Learned enough to not drown after the class and enough to get addicted to diving thereafter.

Obviously the standards on a holiday resort would be a lot more, errrm, let’s say lenient and less comprehensive than if taking the course in somewhere more challenging (cold, tidal, poor vis, drysuit, etc.). If nothing else, the local dive shop would have their eyes on the longer term relationship than the week or two at a holiday resort.
 
How could an Open Water diver with zero experience with scuba know whether they were correctly trained at the time? Certainly when I dun my paddy at a Mediterranean resort I had never been diving before (actually a try dive 25 years previously— that was on our honeymoon and I dun my padie on our silver wedding anniversary).

Learned enough to not drown after the class and enough to get addicted to diving thereafter.

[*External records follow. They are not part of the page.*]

(** The conditional reduction keeps the sum at or below the modulus. *)
Lemma nested_inner_spec (i j sum_val : Z) (w : world G) :
  0 <= i -> 0 <= j -> 0 <= sum_val <= 1000000 ->
  exists sum_val',
    inner i j sum_val w = (Ret sum_val', w) /\ 0 <= sum_val' <= 1000000.
Proof.
  intros Hi Hj Hs. unfold inner.
  destruct (Z.gtb_spec (sum_val + i * j) 1000000).
  - rewrite (py_mod_nonzero _ 1000000) by lia.
    eexists. split; [reflexivity|].
    pose proof (Z.mod_pos_bound (sum_val + i * j) 1000000). lia.
  - eexists. split; [reflexivity|]. nia.
Qed.

Lemma nested_outer_spec (i sum_val : Z) (w : world G) :
  0 <= i -> 0 <= sum_val <= 1000000 ->
  exists sum_val',
    outer i sum_val w = (Ret sum_val', w) /\ 0 <= sum_val' <= 1000000.
Proof.
  intros Hi Hs. unfold outer.
  destruct (range_loop_inv (fun _ s w' => w' = w /\ 0 <= s <= 1000000)
              (inner i) 0 500 sum_val w ltac:(lia))
    as (s' & w' & Hl & -> & Hb).
  - split; [reflexivity|exact Hs].
  - intros j s w1 Hj [-> Hb].
    destruct (nested_inner_spec i j s w Hi ltac:(lia) Hb) as (s' & E & Hb').
    exists s', w. auto.
  - exists s'. auto.
Qed.

Lemma nested_main_spec (g0 : rng G) :
  exists sum_val w,
    run main g0 = (Ret tt, w) /\ stdout w = [str sum_val] /\ gen w = g0 /\
    0 <= sum_val <= 1000000.
Proof.
  unfold main, run.
  set (w0 := {| gen := g0 |}).
  destruct (range_loop_inv (fun _ s w' => w' = w0 /\ 0 <= s <= 1000000)
              outer 0 1000 0 w0 ltac:(lia))
    as (s' & w' & Hl & -> & Hb).
  - split; [reflexivity|lia].
  - intros i s w1 Hi [-> Hb].
    destruct (nested_outer_spec i s w0 ltac:(lia) Hb) as (s' & E & Hb').
    exists s', w0. auto.
  - exists s', {| gen := g0; stdout := [str s']; heap := [] |}.
    split; [|auto].
    exact (bind_Ret_eq (range_loop 0 1000 outer 0) print_int w0 w0 s' Hl).
Qed.

End NestedFacts.

(** ** string_operations.py *)

Section StringFacts.
Context {G : Generator}.
Hypothesis Hrange : in_range G.
Import StringOperations.

Lemma all_digits_comma r : all_digits (r +:+ ",") = false.
Proof.
  induction r as [|c r IH]; [reflexivity|].
  simpl. rewrite IH. apply andb_false_r.
Qed.

Lemma unsigned_integer_comma r : unsigned_integer (r +:+ ",") = false.
Proof. destruct r as [|c r]; [reflexivity|]. apply (all_digits_comma (String c r)). Qed.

Obviously the standards on a holiday resort would be a lot more, errrm, let’s say lenient and less comprehensive than if taking the course in somewhere more challenging (cold, tidal, poor vis, drysuit, etc.). If nothing else, the local dive shop would have their eyes on the longer term relationship than the week or two at a holiday resort.
I got to talking with a guy at a party once about diving and it turned out he was a certified diver too, cool! Naturally the conversation became all about diving, the where’s, when’s, with who, etc.
I asked who he got certified through and he said ‘oh a friend’. I asked what agency and he ‘forgot’.
Then he asked me “I keep hearing about someone named Patty, who is Patty, is she an instructor?”
True story.
 
I just finished my sdi open water this summer and my class was trained far, far, far below the standards to the point where I think the shop is dangerous and a liability.
 
You were trained way beyond standards, beyond any standard measured by todays standards, that’s for sure. ...
@Eric Sedletzky,

I've written here before, that a couple of months after I received my C-card, a small group of us newly-minted divers drove from mid-MO to the Florida Keys, during winter break, to experience our first ocean diving. Small boat diving. Unguided dives. (No divemaster dove with us.) We did several dives below 100 fsw on the shipwrecks there. A lot of fun. No issues.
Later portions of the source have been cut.